Remanded with instructions to enter judgment in favor of the plaintiff for the value of the materials it furnished. Costs to plaintiff (appellant). (Emphasis added.)

TUCKETT, J., concurs.

. 13 Utah 2d 339, 374 P.2d 254.

. 16 Utah 2d 74, 395 P.2d 914.

. See Metals Manufacturing Co. v. Bank of Commerce, footnote 2 above; as to validity of mechanic’s lien statutes see Rio Grande Lumber Co. v. Darke, 50 Utah 114, 167 P. 241, L.R.A.1918A, 1193.

. See discussion in Crane Co. v. Utah Motor Park, Inc., 8 Utah 2d 413, 335 P. 2d 837.

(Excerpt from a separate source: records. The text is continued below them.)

(** * SchurSieve: Jacobi-Trudi capacities over a sequence of primes

    A shallow embedding of [src/schur_sieve.py].  The class [SchurSieve]
    keeps three fields ([_primes], [_h_basis], [_degree]); its methods are
    embedded as computations in a state-and-exception monad over a record
    with those fields.  Python integers are [Z], Python lists and numpy
    arrays are [list], the dictionary returned by [compare_topologies] is a
    [gmap] keyed by strings.

    The numbers of the program are IEEE binary64 values handled by Python
    and numpy.  Their scalar arithmetic is the interface [Float64], the
    numpy routines the program calls are the interface [Numpy]; the program
    is written once over both interfaces.  Two instances are given at the
    end of the definitions: hardware binary64 ([PrimFloat]) and exact
    rational arithmetic ([Q]). *)

From Stdlib Require Import ZArith QArith Qabs Floats Lia Znumtheory.
From stdpp Require Import base list gmap strings pretty.

Open Scope Z_scope.

(** ** Exceptions and results *)

(** One constructor per [raise] site of the source, named after the Python
    class raised there, plus the bounds check Python itself performs on a
    subscript.  In the vocabulary of the specification:
    [ValueError_degree] is InvalidDegreeError,
    [RuntimeError_uninitialized] is BasisUninitializedError,
    [IndexError_basis] is InsufficientBasisDegreeError (it carries the two
    numbers formatted into the message: the stored degree and the index),
    [ValueError_singular] is SingularTopologyError. *)
Inductive exn : Type :=
  | ValueError_degree
  | RuntimeError_uninitialized
  | IndexError_basis (degree idx : Z)
  | ValueError_singular
  | IndexError_out_of_range.

Inductive result (A : Type) : Type :=
  | Ok (a : A)
  | Raise (e : exn).
Arguments Ok {A} a.
Arguments Raise {A} e.

#[global] Instance result_ret : MRet result := @Ok.
#[global] Instance result_bind : MBind result :=
  λ A B f r, match r with Ok a => f a | Raise e => Raise e end.

(** A method of an object with state [S]: it returns a value or raises,
    and leaves a state behind in both cases. *)
Definition method (S A : Type) : Type := S → result A * S.

#[global] Instance method_ret {S} : MRet (method S) := λ A a s, (Ok a, s).
#[global] Instance method_bind {S} : MBind (method S) :=
  λ A B f m s, match m s with
               | (Ok a, s') => f a s'
               | (Raise e, s') => (Raise e, s')
               end.

Definition raise {S A} (e : exn) : method S A := λ s, (Raise e, s).
Definition gets {S A} (f : S → A) : method S A := λ s, (Ok (f s), s).
Definition modify {S} (f : S → S) : method S unit := λ s, (Ok tt, f s).
Definition lift {S A} (r : result A) : method S A := λ s, (r, s).

(** ** Python lists *)

Definition len {A} (l : list A) : Z := Z.of_nat (length l).

(** [range(a, b)] *)
Definition range (a b : Z) : list Z := seqZ a (b - a).

(** [l * n]: a list repeated; a count that is zero or negative gives []. *)
Definition py_repeat {A} (l : list A) (n : Z) : list A :=
  mjoin (replicate (Z.to_nat n) l).

(** The position a subscript [i] denotes in a sequence of [n] items:
    negative subscripts count from the end, anything else out of
    [-n .. n-1] raises IndexError. *)
Definition subscript (n : nat) (i : Z) : result nat :=
  if bool_decide (0 ≤ i < Z.of_nat n) then Ok (Z.to_nat i)
  else if bool_decide (- Z.of_nat n ≤ i < 0) then Ok (Z.to_nat (Z.of_nat n + i))
  else Raise IndexError_out_of_range.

. See 42 Am.Jur., Property, p. 196; see also 73 C.J.S. Property § 7, p. 162,' et seq.; that “interest in land” includes ownership of a portion of a building placed thereon, see United States v. Certain Property, etc., D.C., 225 F.Supp. 498; and that machinery necessary to the operation of a plant (a smelter) see Smith v. Stroehle Machinery & Supply Co., 109 Colo. 460, 126 P.2d 341.

. Buehner Block Co. v. Glezos, 6 Utah 2d 226, 310 P.2d 517; Metals Manufacturing Co. v. Bank of Commerce, footnote 2 above.

. Cary-Lombard Lumber Co. v. Partridge, 10 Utah 322, 37 P. 572 (1894).

. Sanford v. Kunkel et al., 30 Utah 379, 85 P. 363, 1012 (1906).